La muerte es una fiesta en el Brasil de Bolsonaro
por CUENTOS AB'SÁBER*
Bolsonaro, como el gran fascista que es, necesita la muerte y el exterminio del otro como contrapunto y como punto de fuga de su política.
I
Cualquiera que lea a Freud pensando en los grupos sabe cómo el líder, cuando está en el lugar del “ideal del yo”, una de las dimensiones del “superyo”, tiene el poder de hipnotismo sobre el grupo masivo que domina. Simplemente significa que, con poca mediación, el líder habla el yo de sus fieles fascistas. Si el líder en el poder dice exterminar a los judíos como cucarachas por no ser humanos, el grupo producirá cámaras de gas con él para matar gente. Si el líder dice que tome un medicamento ineficaz, que puede matarlos, el grupo felizmente toma cloroquina con efectos adversos, que puede matarlos. Si el líder dice, no uses máscara, significa tu opresión, el grupo se rebela con entusiasmo contra la máscara. Si el líder dice sigue con la peste como si nada, tu grupo sale a la calle, al bar y a las discotecas, bailando y bebiendo hasta el fin del mundo por la peste, como si nada …
Freud es odiado por los politólogos convencionales, que desdeñan la naturaleza psíquica del poder, por haber demostrado que el fascismo es una subjetivación deseante, una estructura humana irracional de deseo de poder y sumisión, una modalidad política del sadomasoquismo técnica e históricamente manejada. El fascismo es la superación, por el deseo de poder concentrado en una guerra más abierta contra los demás, de todo compromiso de racionalidad en la política. Y fue Freud el primero en decir eso, y no su discípulo Reich, que prosiguió su análisis del principio del fascismo, muy destacado por Deleuze y Guattari, que querían superar a Freud, exactamente como aquel que habría dicho que el fascismo era deseado.

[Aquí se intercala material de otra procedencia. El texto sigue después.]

(** * Automate: snapshot persistence, unique names, command execution and
      the Arduino service, embedded from [src/automate/system.py] and
      [src/automate/extensions/arduino/arduino_service.py]. *)

From stdpp Require Import gmap strings list pretty.
From Stdlib Require Import ZArith QArith Ascii.

Local Open Scope string_scope.
Local Open Scope Z_scope.

(** ** Python-level basics shared by all modules *)

(** The exceptions that the embedded code raises or catches. *)
Inductive exn :=
| FileNotFoundError
| RuntimeError (msg : string)
| UnpicklingError
| EOFError
| AttributeError.

Inductive result (A : Type) :=
| Ok (a : A)
| Raise (e : exn).
Arguments Ok {A} a.
Arguments Raise {A} e.

Definition is_FileNotFoundError (e : exn) : bool :=
  match e with FileNotFoundError => true | _ => false end.

(** Truthiness of a Python [str]: only the empty string is falsy. *)
Definition str_truthy (s : string) : bool :=
  match s with EmptyString => false | String _ _ => true end.

(** ['%s.%d' % (s, i)] for a non-negative [i]. *)
Definition fmt_s_dot_d (s : string) (i : nat) : string :=
  s +:+ "." +:+ pretty i.

(** ** Data model of [system.py] *)

(** The status values that objects carry. *)
Inductive StatusValue :=
| SNone
| SBool (b : bool)
| SInt (z : Z)
| SFloat (q : Q)
| SStr (s : string).

(** A [SystemObject] as far as the snapshot code looks at it: [name],
    [status] and the optional attribute [user_editable], which is read
    with [getattr(obj, 'user_editable', False)]. *)
Record SystemObject := mkObject {
  name : string;
  status : StatusValue;
  user_editable : option bool
}.

Definition getattr_user_editable (o : SystemObject) : bool :=
  default false (user_editable o).

Definition set_status (s : StatusValue) (o : SystemObject) : SystemObject :=
  {| name := name o; status := s; user_editable := user_editable o |}.

Definition STATEFILE_VERSION : Z := 1.

(** What [pickle.load] finds in a file: the pair
    [(statefile_version, (obj_list, config))] that [save_state] dumps, or
    bytes that do not unpickle to such a pair. *)
Inductive file_content :=
| Pickle (statefile_version : Z)
         (obj_list : list SystemObject) (config : gmap string StatusValue)
| NotAPickle.

Record file := mkFile { mtime : Z; content : file_content }.

(** The [System] traits used by the snapshot code. *)
Record System := mkSystem {
  filename : string;
  num_state_backups : Z;
  objects : list SystemObject
}.

(** ** The world: files on disk and the trace of observable steps *)

Inductive event :=
| LogError (msg : string)
| LogDebug (msg : string)
| OsRename (src dst : string) (found : bool)
| OpenWb (path : string)
| Close (path : string)
| MutexAcquire
| MutexRelease
| CopyObjects
| BuildConfig
| PickleDump (path : string).

Record world := mkWorld {
  files : gmap string file;
  trace : list event
}.

(** State-and-exception monad over the world. *)
Definition M (A : Type) : Type := world → result A * world.

Definition ret {A} (a : A) : M A := λ w, (Ok a, w).

Definition bind {A B} (m : M A) (k : A → M B) : M B :=
  λ w, match m w with
       | (Ok a, w') => k a w'
       | (Raise e, w') => (Raise e, w')
       end.

Notation "x <~ m ;; k" := (bind m (λ x, k))
  (at level 100, m at next level, right associativity).
Notation "m ;;; k" := (bind m (λ _, k))
  (at level 100, right associativity).

Definition raise {A} (e : exn) : M A := λ w, (Raise e, w).

Definition emit (e : event) : M unit :=
  λ w, (Ok tt, {| files := files w; trace := trace w ++ [e] |}).

Definition get_files : M (gmap string file) := λ w, (Ok (files w), w).

Definition put_files (fs : gmap string file) : M unit :=
  λ w, (Ok tt, {| files := fs; trace := trace w |}).

(** [try: m  except E: h] where [catches] recognises [E]. *)
Definition try_except {A} (m : M A) (catches : exn → bool) (h : M A) : M A :=
  λ w, match m w with
       | (Ok a, w') => (Ok a, w')
       | (Raise e, w') => if catches e then h w' else (Raise e, w')
       end.

(** [with] statement: the exit action runs whether or not the body raised. *)
Definition with_ {A} (enter exit_ : M unit) (body : M A) : M A :=
  λ w, match enter w with
       | (Raise e, w1) => (Raise e, w1)
       | (Ok _, w1) =>
           match body w1 with
           | (r, w2) =>
               match exit_ w2 with
               | (Ok _, w3) => (r, w3)
               | (Raise e, w3) => (Raise e, w3)
               end
           end
       end.

(** [for x in l: f x] *)
Fixpoint for_each {A} (l : list A) (f : A → M unit) : M unit :=
  match l with
  | [] => ret tt
  | x :: l' => f x ;;; for_each l' f
  end.

(** [os.rename(src, dst)] as on POSIX: raises [FileNotFoundError] when
    [src] is missing, otherwise [dst] is replaced by the file and [src] is
    gone. *)
Definition os_rename (src dst : string) : M unit :=
  fs <~ get_files ;;
  match fs !! src with
  | None => emit (OsRename src dst false) ;;; raise FileNotFoundError
  | Some f =>
      emit (OsRename src dst true) ;;;
      put_files (<[dst := f]> (delete src fs))
  end.

(** [open(path, 'wb')] truncates or creates the file. *)
Definition open_wb (now : Z) (path : string) : M unit :=
  fs <~ get_files ;;
  emit (OpenWb path) ;;;
  put_files (<[path := {| mtime := now; content := NotAPickle |}]> fs).

Definition close (path : string) : M unit := emit (Close path).

(** [pickle.dump((version, (obj_list, config)), file)] *)
Definition pickle_dump (now : Z) (path : string) (version : Z)
    (obj_list : list SystemObject) (config : gmap string StatusValue) : M unit :=
  fs <~ get_files ;;
  emit (PickleDump path) ;;;
  put_files (<[path := {| mtime := now;
                          content := Pickle version obj_list config |}]> fs).

(** [reversed(range(n))] *)
Definition reversed_range (n : Z) : list nat := rev (seq 0 (Z.to_nat n)).

(** [{obj.name: obj.status for obj in obj_list
      if getattr(obj, 'user_editable', False)}]: later entries replace
    earlier ones with the same key. *)
Definition editable_config (obj_list : list SystemObject) : gmap string StatusValue :=
  foldl (λ cfg obj,
           if getattr_user_editable obj
           then <[name obj := status obj]> cfg else cfg)
        ∅ obj_list.

(** [fname = self.filename if i == 0 else '%s.%d' % (self.filename, i)] *)
Definition backup_fname (fname : string) (i : nat) : string :=
  if (i =? 0)%nat then fname else fmt_s_dot_d fname i.

(** The body of the rotation loop of [save_state]. *)
Definition rotate_backup (self_filename : string) (i : nat) : M unit :=
  let fname := backup_fname self_filename i in
  let new_fname := fmt_s_dot_d self_filename (i + 1)%nat in
  try_except (os_rename fname new_fname) is_FileNotFoundError (ret tt).

(** [System.save_state] *)
Definition save_state (now : Z) (self : System) : M unit :=
  if negb (str_truthy (filename self)) then
    emit (LogError "Filename not specified. Could not save state")
  else
    emit (LogDebug "Saving system state") ;;;
    for_each (reversed_range (num_state_backups self))
      (rotate_backup (filename self)) ;;;
    with_ (open_wb now (filename self)) (close (filename self))
      (with_ (emit MutexAcquire) (emit MutexRelease)
         (emit CopyObjects ;;;
          let obj_list := objects self in
          emit BuildConfig ;;;
          let config := editable_config obj_list in
          pickle_dump now (filename self) STATEFILE_VERSION obj_list config)).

Fue Freud quien demostró que el fascismo es deseo, que corresponde a formas inconscientes de realidad psíquica. Hay formas psíquicas por el fascismo, dijo Freud, que puede desencadenarse históricamente en determinadas circunstancias, y esto aumenta inmensamente el sentido del trabajo de la civilización y la política al comprometerse con el sentido radical del trabajo humano contra la violencia, en nuestra propia formación como sujetos.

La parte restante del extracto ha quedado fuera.